- Texte visé : Texte de la commission sur le projet de loi, adopté par le Sénat, après engagement de la procédure accélérée, habilitant le Gouvernement à prendre par ordonnances les mesures de préparation au retrait du Royaume-Uni de l'Union européenne (n°1388)., n° 1461-A0
- Stade de lecture : 1ère lecture (2ème assemblée saisie)
- Examiné par : Assemblée nationale (séance publique)
À l’alinéa 17, substituer aux mots :
« plus favorable que »
les mots :
« équivalent à ».
En insinuant l’existence de traitements plus favorables a priori réservés aux ressortissants britanniques, le texte établit un jugement de valeur qui risque d’être compris comme une défaillance diplomatique.
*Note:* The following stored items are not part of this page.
(** * Verification of [notebooks/datasource.py] (KISysBio/qsar-tutorial)

    A shallow embedding of the [Preprocessing] cleaning pipeline and of the
    record normalisation of [ChEMBLApiDataSource], together with the pandas
    operations they call, and the properties of the cleaning pipeline.

    Conventions of the embedding.
    - A pandas [DataFrame] is its ordered list of column labels and its
      ordered list of rows; a row is a finite map from column label to cell,
      a label that is missing from a row reads as NaN.  Row labels (the
      pandas index) are positional and not represented.
    - A cell is None/NaN ([Null]), a string, a finite float, an integer or a
      boolean.  A finite binary64 float is the rational it denotes ([Qc]),
      NaN is [None] in [float64]; infinities are outside the model.
      Comparing floats and converting a count are exact.
    - Python exceptions are values of [exn]; fallible code lives in the
      error monad [result].
    - The arithmetic of numpy rounds.  The sum of an array, the difference,
      the product, the quotient and the square root are library functions,
      as are [float(str)], [float(int)] and [str.lower()]: they are
      parameters of the development ([PyNumerics], [PyStrings]), with the
      cases in which they are exact as laws.  The examples run on instances
      that round to the nearest binary64 value. *)

From Stdlib Require Import QArith Qcanon Ascii String.
From stdpp Require Import base option list strings gmap numbers sorting.

Local Open Scope Qc_scope.
Local Open Scope string_scope.
Local Open Scope list_scope.

(** ** Python values and exceptions *)

Inductive cell :=
  | Null
  | Str (s : string)
  | Num (q : Qc)
  | Int (z : Z)
  | Bool (b : bool).

Global Instance cell_eq_dec : EqDecision cell.
Proof. solve_decision. Defined.

Inductive exn :=
  | AttributeError (name : string)
  | KeyError (key : string)
  | ValueError (msg : string)
  | TypeError (msg : string)
  | MergeError (msg : string)
  | ZeroDivisionError.

Global Instance exn_eq_dec : EqDecision exn.
Proof. solve_decision. Defined.

Inductive result (A : Type) :=
  | Ok (a : A)
  | Raise (e : exn).
Global Arguments Ok {A} a.
Global Arguments Raise {A} e.

Global Instance result_eq_dec {A} `{EqDecision A} : EqDecision (result A).
Proof. solve_decision. Defined.

Global Instance result_ret : MRet result := fun A a => Ok a.
Global Instance result_bind : MBind result := fun A B f m =>
  match m with
  | Ok a => f a
  | Raise e => Raise e
  end.

Fixpoint result_mapM {A B} (f : A → result B) (l : list A) : result (list B) :=
  match l with
  | [] => Ok []
  | a :: l => b ← f a; bs ← result_mapM f l; Ok (b :: bs)
  end.
(** X1. The text of a successful search is the rendering of each hit, a
    bracketed header and the document below it, in hit order, with a
    blank line between two hits. *)
Theorem search_success_text
  (self : CourseSearchTool.t) (query course_name lesson_no : PyVal) :
  let results :=
    search (CourseSearchTool.store self) query course_name lesson_no in
  truthy_text (error results) = None ->
  is_empty results = false ->
  fst (CourseSearchTool.execute self query course_name lesson_no)
  = Returns (join (nl +:+ nl) (hit_block <$> hits results)).
Proof.
  intros results Herr Hfull.
  by rewrite execute_success_branch.
Qed.

(** X2. After a successful search the i-th citation carries the link the
    store resolves for the title and lesson number of the i-th hit, and
    no link when that hit has no lesson number. *)
Theorem search_source_links
  (self : CourseSearchTool.t) (query course_name lesson_no : PyVal) :
  let results :=
    search (CourseSearchTool.store self) query course_name lesson_no in
  let after :=
    snd (CourseSearchTool.execute self query course_name lesson_no) in
  truthy_text (error results) = None ->
  is_empty results = false ->
  forall (i : nat) (doc : string) (meta : HitMetadata),
    hits results !! i = Some (doc, meta) ->
    exists src : Source,
      CourseSearchTool.last_sources after !! i = Some src
      /\ link src =
         match lesson_number meta with
         | Some n =>
             get_lesson_link (CourseSearchTool.store self) (hit_title meta) n
         | None => None
         end.
Proof.
  intros results after Herr Hfull i doc meta Hi. subst after.
  rewrite execute_success_branch by done. fold results. cbn.
  rewrite list_lookup_fmap, Hi. cbn.
  eexists; split; [reflexivity|].
  unfold hit_source. by destruct (lesson_number meta).
Qed.

End SearchToolMore.

(** ** [CourseOutlineTool]: the lesson loop *)

Section OutlineToolMore.

Context `{PyRuntime}.

Lemma format_lesson_ok course_title formatted sources lesson :
  lesson_ok lesson = true ->
  CourseOutlineTool.format_lesson course_title (formatted, sources) lesson
  = Returns (formatted ++ [lesson_line lesson],
             sources ++ lesson_sources course_title lesson).
Proof.
  destruct lesson as [| | | | |entries]; try discriminate.
  unfold lesson_ok, lesson_line, lesson_sources,
    CourseOutlineTool.format_lesson, py_get.
  cbn [mbind PyResult_bind].
  destruct (default PNone (dict_get "lesson_link" entries))
    as [|b|z|url|items|members] eqn:Hlink; cbn [py_truthy].
  - intros _. by rewrite app_nil_r.
  - intros Hb. apply negb_true_iff in Hb. rewrite Hb. by rewrite app_nil_r.
  - intros Hz. apply negb_true_iff in Hz. rewrite Hz. by rewrite app_nil_r.
  - intros _. destruct (String.eqb url EmptyString); cbn [negb].
    + by rewrite app_nil_r.
    + reflexivity.
  - intros Hi. apply negb_true_iff in Hi. rewrite Hi. by rewrite app_nil_r.
  - intros Hm. apply negb_true_iff in Hm. rewrite Hm. by rewrite app_nil_r.
Qed.

Lemma for_each_lessons_ok course_title lessons : forall formatted sources,
  Forall (fun lesson => lesson_ok lesson = true) lessons ->
  for_each (CourseOutlineTool.format_lesson course_title) lessons
    (formatted, sources)
  = Returns (formatted ++ (lesson_line <$> lessons),
             sources ++ concat (lesson_sources course_title <$> lessons)).
Proof.
  induction lessons as [|lesson lessons IH]; intros formatted sources Hok.
  - cbn. by rewrite !app_nil_r.
  - apply Forall_cons in Hok as [Hlesson Hrest].
    cbn [for_each]. rewrite format_lesson_ok by done.
    rewrite IH by done. cbn [fmap list_fmap concat].
    by rewrite <- !app_assoc.
Qed.

Lemma format_lesson_not_dict course_title acc lesson :
  is_dict lesson = false ->
  exists e, CourseOutlineTool.format_lesson course_title acc lesson
            = Raises e.
Proof.
  destruct acc as [formatted sources].
  destruct lesson; try discriminate; intros _; by eexists.
Qed.

Lemma for_each_lessons_not_dict course_title lessons : forall acc,
  Exists (fun lesson => is_dict lesson = false) lessons ->
  exists e,
    for_each (CourseOutlineTool.format_lesson course_title) lessons acc
    = Raises e.
Proof.
  induction lessons as [|lesson lessons IH]; intros acc Hbad.
  - by apply Exists_nil in Hbad.
  - cbn [for_each].
    destruct (CourseOutlineTool.format_lesson course_title acc lesson)
      as [acc'|e] eqn:Hstep; [|by eexists].
    apply Exists_cons in Hbad as [Hhead | Htail]; [|by apply IH].
    destruct (format_lesson_not_dict course_title acc lesson Hhead)
      as [e He].
    congruence.
Qed.

(** X3. For a course that resolves, whose lesson blob decodes to a
    non-empty list of lessons the loop gets through (dictionaries whose
    link is a text or falsy), [execute] returns the header followed by
    one line per lesson in catalog order, and replaces its citations by
    one citation per lesson that has a non-empty link, in the same
    order. *)
Theorem outline_lessons_rendered
  (self : CourseOutlineTool.t) (course_name : PyVal) (resolved : string)
  (entry : CourseMetadata) (others : list CourseMetadata)
  (lessons : list PyVal) :
  _resolve_course_name (CourseOutlineTool.store self) course_name
  = Some resolved ->
  resolved <> EmptyString ->
  course_catalog_get (CourseOutlineTool.store self) [resolved]
  = Some (entry :: others) ->
  json_loads (default "[]" (lessons_json entry))
  = Returns (PList lessons) ->
  lessons <> [] ->
  Forall (fun lesson => lesson_ok lesson = true) lessons ->
  CourseOutlineTool.execute self course_name =
  (Returns
     (join nl (outline_header (default "Unknown" (title entry))
                 (course_link entry) (default "Unknown" (instructor entry))
               ++ (lesson_line <$> lessons))),
   {| CourseOutlineTool.store := CourseOutlineTool.store self;
      CourseOutlineTool.last_sources :=
        concat (lesson_sources (default "Unknown" (title entry))
                <$> lessons) |}).
Proof.
  intros Hres Hne Hcat Hjson Hsome Hok.
  rewrite (execute_found _ _ _ _ _ Hres Hne Hcat).
  rewrite (parse_lessons_decoded _ _ Hjson).
  unfold CourseOutlineTool._format_outline.
  destruct lessons as [|lesson lessons]; [done|].
  cbn [py_truthy py_iter mbind PyResult_bind].
  rewrite for_each_lessons_ok by done.
  unfold outline_header.
  destruct (truthy_text (course_link entry)); reflexivity.
Qed.

(** X4. For a course that resolves, whose lesson blob decodes to a
    truthy value that is not a list of dictionaries (a number, a text, a
    dictionary, or a list with an item that is not a dictionary),
    [execute] raises, and the tool keeps the citations it had. *)
Theorem outline_ill_shaped_raises
  (self : CourseOutlineTool.t) (course_name : PyVal) (resolved : string)
  (entry : CourseMetadata) (others : list CourseMetadata)
  (decoded : PyVal) :
  _resolve_course_name (CourseOutlineTool.store self) course_name
  = Some resolved ->
  resolved <> EmptyString ->
  course_catalog_get (CourseOutlineTool.store self) [resolved]
  = Some (entry :: others) ->
  json_loads (default "[]" (lessons_json entry)) = Returns decoded ->
  py_truthy decoded = true ->
  match decoded with
  | PList items => Exists (fun item => is_dict item = false) items
  | _ => True
  end ->
  exists e : PyExn,
    CourseOutlineTool.execute self course_name = (Raises e, self).
Proof.
  intros Hres Hne Hcat Hjson Htruthy Hshape.
  rewrite (execute_found _ _ _ _ _ Hres Hne Hcat).
  rewrite (parse_lessons_decoded _ _ Hjson).
  unfold CourseOutlineTool._format_outline. rewrite Htruthy.
  set (acc := (_, _) : list string * list Source).
  assert (exists e,
             (items ← py_iter decoded;
              for_each (CourseOutlineTool.format_lesson
                          (default "Unknown" (title entry))) items acc)
             = Raises e) as [e He].
  { destruct decoded as [| b | z | s | items | members];
      try (by eexists).
    - destruct s as [|c s]; [discriminate|].
      cbn [py_iter mbind PyResult_bind].
      apply for_each_lessons_not_dict. cbn. by left.
    - cbn [py_iter mbind PyResult_bind].
      by apply for_each_lessons_not_dict.
    - destruct members as [|[k v] members]; [discriminate|].
      cbn [py_iter mbind PyResult_bind].
      apply for_each_lessons_not_dict. cbn. by left. }
  exists e. subst acc. by rewrite He.
Qed.

(** X5. For a course that resolves but for which the catalog returns no
    metadata, [execute] returns the text "Error: Unable to retrieve
    metadata for '<title>'" with the resolved title, raises nothing and
    leaves the tool as it was. *)
Theorem outline_metadata_missing
  (self : CourseOutlineTool.t) (course_name : PyVal) (resolved : string) :
  _resolve_course_name (CourseOutlineTool.store self) course_name
  = Some resolved ->
  resolved <> EmptyString ->
  course_catalog_get (CourseOutlineTool.store self) [resolved] = None
  \/ course_catalog_get (CourseOutlineTool.store self) [resolved] = Some [] ->
  CourseOutlineTool.execute self course_name =
  (Returns ("Error: Unable to retrieve metadata for '" +:+ resolved +:+ "'"),
   self).
Proof.
  intros Hres Hne Hcat. unfold CourseOutlineTool.execute.
  rewrite (truthy_text_some _ _ Hres Hne).
  by destruct Hcat as [-> | ->].
Qed.

End OutlineToolMore.

(** ** More on the registry dictionary *)

Section DictMore.

Context {V : Type}.
Implicit Types (d : list (string * V)) (k : string) (v : V).

Lemma dict_get_some_elem k v d : dict_get k d = Some v -> (k, v) ∈ d.
Proof.
  induction d as [|[k0 w] d IH]; simpl; [done|].
  destruct (String.eqb_spec k0 k) as [-> | Hk].
  - intros [= ->]. apply elem_of_cons. by left.
  - intros Hd. apply elem_of_cons. right. by apply IH.
Qed.
Lemma sat_run_some_lc (objects : S -> list string) (s0 : S) :
  sat config_lc h (run (Some objects))
    (fun p => exists s, p = run_plan_lc (objects s)).
Proof.
  unfold run.
  apply (sat_weaken _ _ _ _ _
           (app_set (eq [])
              (app_set (eq [workflows_base])
                 (app_set (eq [runs_base])
                    (fun p => exists s,
                         p = map jobs_base (map RefObjectId (objects s))
                             ++ map artifacts_base
                                  (map RefObjectId (objects s))))))).
  - apply sat_bind; [apply sat_verify_token_lc | intros _ | inhabit_lc s0].
    apply sat_bind; [apply sat_get_workflows_lc | intros _ | inhabit_lc s0].
    apply sat_bind; [apply sat_get_runs_lc | intros _ | inhabit_lc s0].
    apply sat_after; [apply silent_log | intros _ | inhabit_lc s0].
    apply (sat_world _ _ _ _ _
             (fun s p => p = map jobs_base (map RefObjectId (objects s))
                            ++ map artifacts_base
                                 (map RefObjectId (objects s)))).
    intros w Hw.
    apply sat_after; [apply silent_log | intros _ | inhabit_lc s0].
    apply (sat_weaken _ _ _ _ _
             (app_set
                (eq (map jobs_base (map RefObjectId (objects (sink_state w)))))
                (eq (map artifacts_base
                       (map RefObjectId (objects (sink_state w))))))).
    + apply sat_bind; [| intros _ | inhabit_lc s0].
      * apply sat_for_each. apply sat_get_jobs_lc.
      * apply sat_after; [apply silent_log | intros _ | inhabit_lc s0].
        apply sat_after; [apply silent_log | intros _ | inhabit_lc s0].
        apply sat_before; [| intros _; apply silent_log].
        apply sat_for_each. apply sat_get_artifacts_lc.
    + now intros p (p1 & p2 & <- & <- & ->).
  - intros p (p1 & q1 & <- & (p2 & q2 & <- & (p3 & q3 & <- &
              [s ->] & ->) & ->) & ->).
    now exists s.
Qed.

Lemma sat_run_none_lc : sat config_lc h (run None) (eq front_plan_lc).
Proof.
  unfold run.
  apply (sat_weaken _ _ _ _ _
           (app_set (eq [])
              (app_set (eq [workflows_base])
                 (app_set (eq [runs_base]) (eq []))))).
  - apply sat_bind; [apply sat_verify_token_lc | intros _ | inhabit_lc tt].
    apply sat_bind; [apply sat_get_workflows_lc | intros _ | inhabit_lc tt].
    apply sat_bind; [apply sat_get_runs_lc | intros _ | inhabit_lc tt].
    apply sat_ret.
  - now intros p (p1 & q1 & <- & (p2 & q2 & <- & (p3 & q3 & <- &
                   <- & ->) & ->) & ->).
Qed.

(** [run] without a run-id source is the token check and the two fetches:
    it returns when they do, with no error logged and no exit. *)
Lemma run_none_returns_lc (rs : list exchange) (st : state (GitHub S) S) :
  forall o st1 rs1 ev1,
    (verify_token ;; get_workflows ;; get_runs)%req rs st
    = (o, st1, rs1, ev1) ->
    run None rs st = (o, st1, rs1, ev1).
Proof.
  unfold run. cbv [bind_req ret_req].
  destruct (verify_token rs st) as [[[[[] | e | c |] st1] rs1] ev1];
    [| now intros ..].
  destruct (get_workflows rs1 st1) as [[[[[] | e | c |] st2] rs2] ev2];
    [| now intros ..].
  destruct (get_runs rs2 st2) as [[[[[] | e | c |] st3] rs3] ev3];
    [| now intros ..].
  intros o st4 rs4 ev4 [= <- <- <- <-]. now rewrite app_nil_r.
Qed.

End Run.

End sharkFacts.

(* ================================================================== *)
(** * The fetchers on the rate limit, on pages, and in [run] *)
(* ================================================================== *)

Module FetchFacts.
Import Py Datetime Http Effects Traces TraceFacts Inputs.

(** ** The rate limit *)

Lemma timedelta_seconds_shift (a b off : Z) :
  timedelta_seconds (a + off) (b + off) = (a - b) mod 86400.
Proof. unfold timedelta_seconds. f_equal. lia. Qed.

(** Within a day ahead, [(reset - now).seconds] is [reset - now]. *)
Lemma timedelta_seconds_small (a b : Z) :
  0 <= a - b < 86400 -> timedelta_seconds a b = a - b.
Proof. intros H. unfold timedelta_seconds. now apply Z.mod_small. Qed.

(** C1: a workflow fetch answered by a rate-limit response and then by an
    empty page.  [src/actionSHARK]: the second request is not the first one
    again, its URL carries the page twice.  [src/actionshark]: the fetch
    raises an [AttributeError] after the sleep and sends no second request.
    In both the page number stays 1 and nothing is handed to the sink
    before the sleep. *)
Theorem rate_limit_retry_is_not_identical :
  (let r := SHARK_github.get_workflows
              [limited 1000000; ok_200 no_items 1000061]
              (github_A, world0) in
   r_out r = Returns tt
   /\ requests (r_events r)
      = ["https://api.github.com/repos/o/r/actions/workflows?per_page=100&page=1";
         "https://api.github.com/repos/o/r/actions/workflows?per_page=100&page=1&page=1"]
   /\ saved (r_events r) = []
   /\ sleeps (r_events r) = [60]
   /\ SHARK_github.page (fst (r_state r)) = Some 1)
  /\
  (let r := shark_github.get_workflows
              [limited 1000000; ok_200 no_items 1000061]
              (github_B, world0) in
   r_out r = Raises AttributeError
   /\ requests (r_events r)
      = ["https://api.github.com/repos/o/r/actions/workflows?per_page=100&page=1"]
   /\ saved (r_events r) = []
   /\ shark_github.page (fst (r_state r)) = 1).
Proof. vm_compute. repeat split. Qed.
En effet, dans la mesure où la France considère – sur des critères d’ordre arbitraire - que ses propres ressortissants ne sont pas traités à sa convenance sur le sol britannique, la formulation induit qu’il existait au préalable un traitement plus favorable entre les deux nations au détriment des pays tiers et que le Brexit a engendré la fin de relations privilégiées. Alliés de longue date, la France et le Royaume-Uni ne peuvent ainsi rompre leurs relations diplomatiques. Cette formulation, parce qu’elle déroge à la plus élémentaire règle de préséance protocolaire, se doit d’être rectifiée.